(** A connection keeps the rule from any history that has its workspace. *)
Lemma guards_connection `{Target} rounds fuel : forall h session,
  (forall ws, session = Some ws -> established h ws) ->
  guards sys_ok handoff_rule h (serve_connection rounds fuel session).
Proof.
  induction rounds as [|rounds IH]; intros h session Hs.
  { apply guards_emits, emits_halt. }
  cbn [serve_connection]. prog_unfold.
  apply guards_bind_post with (fun r t => forall fr, r = Ok fr ->
    received t = frame_bytes (msg_type fr) (payload fr)); [apply guards_recv| |].
  { eapply wp_mono; [apply recv_ok|]. cbn. naive_solver. }
  intros [frame|e] t Hrecv; [|apply guards_ret]. specialize (Hrecv _ eq_refl).
  assert (received (h ++ t) = received h ++ frame_bytes (msg_type frame) (payload frame)) as Hlast
    by by rewrite received_app, Hrecv.
  destruct (msg_type frame) eqn:Hty; try apply guards_ret.
  - apply guards_bind_post with (fun ws t => forall w, ws = Some w -> exists req home,
      request_of_json (payload frame) = Ok req /\ allowed (default "" home) (er_workspace req) /\
      t = [Ev (EnvVar "HOME") home; Ev (Canonicalize (er_workspace req)) (Ok w)]).
    + apply guards_transfer. unfold request_workspace, classify_workspace. quiet_tac.
    + eapply wp_weaken with (ok := any_response); [done|].
      eapply wp_mono; [apply request_workspace_spec|]. naive_solver.
    + intros ws t' Hw. apply guards_bind; [apply guards_exec|].
      intros [[]|e] t''; [|apply guards_ret]. apply IH. intros w Hsw.
      apply established_app. destruct ws as [w'|]; simplify_eq.
      * destruct (Hw w eq_refl) as (req & home & H1 & H2 & ->).
        by exists (h ++ t), [], (received h), (payload frame), req, home.
      * by do 2 apply established_app; apply Hs.
  - apply guards_bind.
    + apply guards_file_get with (received h); [done|].
      intros ws Hw. by apply established_app, Hs.
    + intros [[]|e] t'; [|apply guards_ret]. apply IH.
      intros ws Hw. by do 2 apply established_app; apply Hs.
Qed.
End Handoff.

(** C2. Nothing outside the workspace leaves the host.  On a connection, for
    every peer, every system and any number of requests: a file is opened only
    to answer the file request received last, right after the path it asks for
    passed the guard, was resolved to that file and the file was seen to be a
    regular one; and the file lies, component by component, under the resolved
    name of a workspace that an execution request received earlier on this
    connection named and the guard accepted.  A descriptor that is sent is the
    one that was opened just before, under this rule. *)
Theorem connection_confined `{Target} `{Json} (rounds fuel : nat) :
  wp sys_ok (serve_connection rounds fuel None) (fun _ t =>
    forall t1 e t2, t = t1 ++ e :: t2 -> handoff_rule t1 e).
Proof.
  eapply wp_mono; [by apply (guards_connection rounds fuel [] None)|].
  intros o t Ht t1 e t2 Heq. exact (Ht t1 e t2 Heq).
Qed.

(** ** Remote commands run jailed *)

(** The jail of a request: the agent's default policy written out, with the
    memory the request asks for (a limit of 0, also by wrapping around, is
    none) and with a network namespace unless it asks for the network. *)
Definition requested_memory (req : ExecRequest) : Z :=
  if (0 <? er_ram_mb req)%Z then (er_ram_mb req * 2 ^ 20 mod 2 ^ 64)%Z else (512 * 2 ^ 20)%Z.
Definition requested_time (req : ExecRequest) : Z :=
  if (0 <? er_timeout_secs req)%Z then er_timeout_secs req else 60.
Definition remote_blocked : list string :=
  ["reboot"; "kexec_load"; "init_module"; "delete_module"; "mount"; "umount2";
   "swapon"; "swapoff"; "ptrace"; "process_vm_readv"; "process_vm_writev"; "keyctl"].

Definition remote_jail (req : ExecRequest) (rs : list (option Z)) : sys_trace :=
  let limit r soft hard := Ev (Setrlimit r soft hard) (Ok tt) in
  let m := requested_memory req in
  [limit RLIMIT_CPU 30 35]%Z ++
  (if (0 <? m)%Z then [limit RLIMIT_AS m m] else []) ++
  [limit RLIMIT_FSIZE (100 * 2 ^ 20) (100 * 2 ^ 20); limit RLIMIT_NOFILE 256 256;
   limit RLIMIT_NPROC 64 64]%Z ++
  [Ev (Unshare ([CLONE_NEWNS; CLONE_NEWPID; CLONE_NEWIPC; CLONE_NEWUTS] ++
                if er_allow_net req then [] else [CLONE_NEWNET])) (Ok tt)] ++
  [Ev SeccompNew (Ok tt); Ev SeccompNativeArch (Ok tt)] ++
  flat_map Seccomp.rule_events (zip remote_blocked rs) ++
  [Ev SeccompLoad (Ok tt)].

(** What precedes an execution on behalf of [payload], which program it is and
    how long it is awaited. *)
Definition request_rule `{Json} (payload : bytes) (h : sys_trace) (e : event sys) : Prop :=
  match e with
  | Ev (Exec c) _ => exists req home rs,
      request_of_json payload = Ok req /\
      Ev (EnvVar "HOME") home ∈ h /\ allowed (default "" home) (er_workspace req) /\
      cmd_program c = "sh" /\ cmd_args c = ["-c"; er_command req] /\
      cmd_cwd c = Some (er_workspace req) /\ cmd_env_clear c = true /\
      length rs = length remote_blocked /\ remote_jail req rs `sublist_of` h
  | Ev (WaitChild s) _ => exists req,
      request_of_json payload = Ok req /\ s = requested_time req
  | _ => True
  end.

(** The calls the rule restricts. *)
Definition is_child (e : event sys) : bool :=
  match e with Ev (Exec _) _ | Ev (WaitChild _) _ => true | _ => false end.

Lemma child_rule `{Json} payload e : is_child e = false -> forall h, request_rule payload h e.
Proof. destruct e as [R e r]. by destruct e. Qed.

Lemma child_exec t :
  Forall (fun e => is_child e = false) t -> Forall (fun e => is_exec e = false) t.
Proof. apply Forall_impl. intros [R e r]. by destruct e. Qed.

Lemma guards_no_child `{Json} payload h {A} (p : prog sys A) :
  quiet is_child p -> guards any_response (request_rule payload) h p.
Proof.
  intros Hq. apply guards_emits. eapply wp_mono; [exact Hq|].
  intros ? t. apply Forall_impl. apply child_rule.
Qed.

Lemma no_child_send t p : quiet is_child (send_frame t p None).
Proof. unfold send_frame, write_all. quiet_tac. Qed.

Lemma no_child_forward chunks : quiet is_child (forward_chunks chunks).
Proof.
  induction chunks as [|c chunks IH]; [apply emits_ret|]. cbn [forward_chunks].
  pose proof no_child_send as Hs. unfold quiet in *. prog_unfold. repeat (emits_step; auto).
Qed.

(** The policy of a request makes that jail and allows that time. *)
Lemma request_jail req home rs :
  jail_events (request_policy req (agent_default_in home (er_workspace req))) rs
  = remote_jail req rs.
Proof.
  unfold remote_jail, requested_memory, jail_events, request_policy, seccomp_events,
    wanted_limits, limit_spec.
  replace (er_ram_mb req * 2 ^ 20)%Z with (er_ram_mb req * 1024 * 1024)%Z by lia.
  destruct (er_allow_net req), (0 <? er_ram_mb req)%Z, (0 <? er_timeout_secs req)%Z; cbn;
    try reflexivity; unfold wrap_u64; case_match; reflexivity.
Qed.

Lemma request_time req home :
  Z.max (wall_time_limit_secs (resources
    (request_policy req (agent_default_in home (er_workspace req))))) 1 = requested_time req.
Proof. unfold requested_time, request_policy. repeat case_match; cbn; lia. Qed.

Lemma guards_request `{Target} `{Json} (payload : bytes) (stdin_fd : option fd) :
  os = Linux ->
  guards any_response (request_rule payload) [] (handle_exec payload stdin_fd).
Proof.
  intros Hos.
  unfold handle_exec, answer. destruct (request_of_json payload) as [req|e] eqn:Hreq; [|apply guards_ret].
  unfold classify_workspace, agent_default. prog_unfold. cbn [prog_bind].
  apply guards_vis. intros home _. split; [exact I|]. cbn [prog_bind].
  destruct (classify_workspace_in _ _) as [ws|reason] eqn:Hc; [|apply guards_no_child, no_child_send].
  apply classify_ok in Hc as [-> Hall].
  apply guards_vis. intros home' _. split; [exact I|].
  apply guards_bind.
  - eapply wp_mono; [apply wp_and; [by apply execute_jails|apply execute_calls]|].
    intros o t [Hj Hcalls] t1 e t2 Heq.
    assert (execution_call (er_command req) (er_workspace req)
      (request_policy req (agent_default_in home' (er_workspace req))) e) as Hcall.
    { rewrite Heq in Hcalls. apply Forall_app in Hcalls as [_ Hcalls]. by inversion Hcalls. }
    destruct e as [R [] r]; try exact I.
    + destruct Hcall as (Hsh & Hwd & Hclear & _).
      destruct Hsh as [Hprog Hargs]; [unfold is_macos; by rewrite Hos|].
      destruct (Hj _ _ _ _ Heq) as (rs & Hl & Hs). rewrite request_jail in Hs.
      exists req, home, rs. split_and!; try done; [set_solver| |by apply sublist_inserts_l].
      rewrite Hl. unfold request_policy. by repeat case_match.
    + exists req. split; [done|]. rewrite Hcall. apply request_time.
  - intros [res chunks] t. apply guards_no_child. apply emits_bind; [apply no_child_forward|].
    intros [|]; [|apply emits_ret]. unfold send_result, send_text.
    destruct res as [res|e]; [|apply no_child_send].
    destruct (status_to_json _); [apply no_child_send|apply emits_ret].
Qed.

(** C15. What a peer's request runs, and how.  The only program is the shell
    with the command of the request, with a cleared environment, in the
    directory the request names and the guard accepted; before each [execve]
    the whole jail of the request was set up in order: the five resource limits
    with their values (the memory is the amount asked for modulo [2^64], 512 MiB
    if none is, and not limited if that is 0), the new namespaces with one for
    the network unless the request asks for the network, and the loaded filter
    with the twelve blocked names; and the child is awaited for the seconds the
    request asks for, 60 if none.  This holds whatever the system answers. *)
Theorem remote_commands_jailed `{Target} `{Json} (payload : bytes) (stdin_fd : option fd)
    (Hos : os = Linux) :
  wp any_response (handle_exec payload stdin_fd) (fun _ t =>
    forall t1 e t2, t = t1 ++ e :: t2 -> request_rule payload t1 e).
Proof. by apply guards_request. Qed.

(** A request as a peer would send it, and a codec for it. *)
Definition demo_request : ExecRequest := mk_exec_request "true" "/w" false 256 10 false.
Definition demo_json : Json := {|
  request_to_json := fun _ => Ok (bytes_of_string "{}");
  request_of_json := fun _ => Ok demo_request;
  status_to_json := fun st => Ok [byte_of_Z (es_exit_code st)];
  status_of_json := fun l => Ok (mk_exit_status (from_le_bytes l)
    (mk_metrics "" 0 0 0 0 (from_le_bytes l) "" None)) |}.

▶ **Directions for this task**:
The entries above hold the needed span. Transcribe exactly the lines from the one with "rewrite Hl. unfold" to the one with "destruct res as", both included.

▶ **Answer area**:
      rewrite Hl. unfold request_policy. by repeat case_match.
    + exists req. split; [done|]. rewrite Hcall. apply request_time.
  - intros [res chunks] t. apply guards_no_child. apply emits_bind; [apply no_child_forward|].
    intros [|]; [|apply emits_ret]. unfold send_result, send_text.
    destruct res as [res|e]; [|apply no_child_send].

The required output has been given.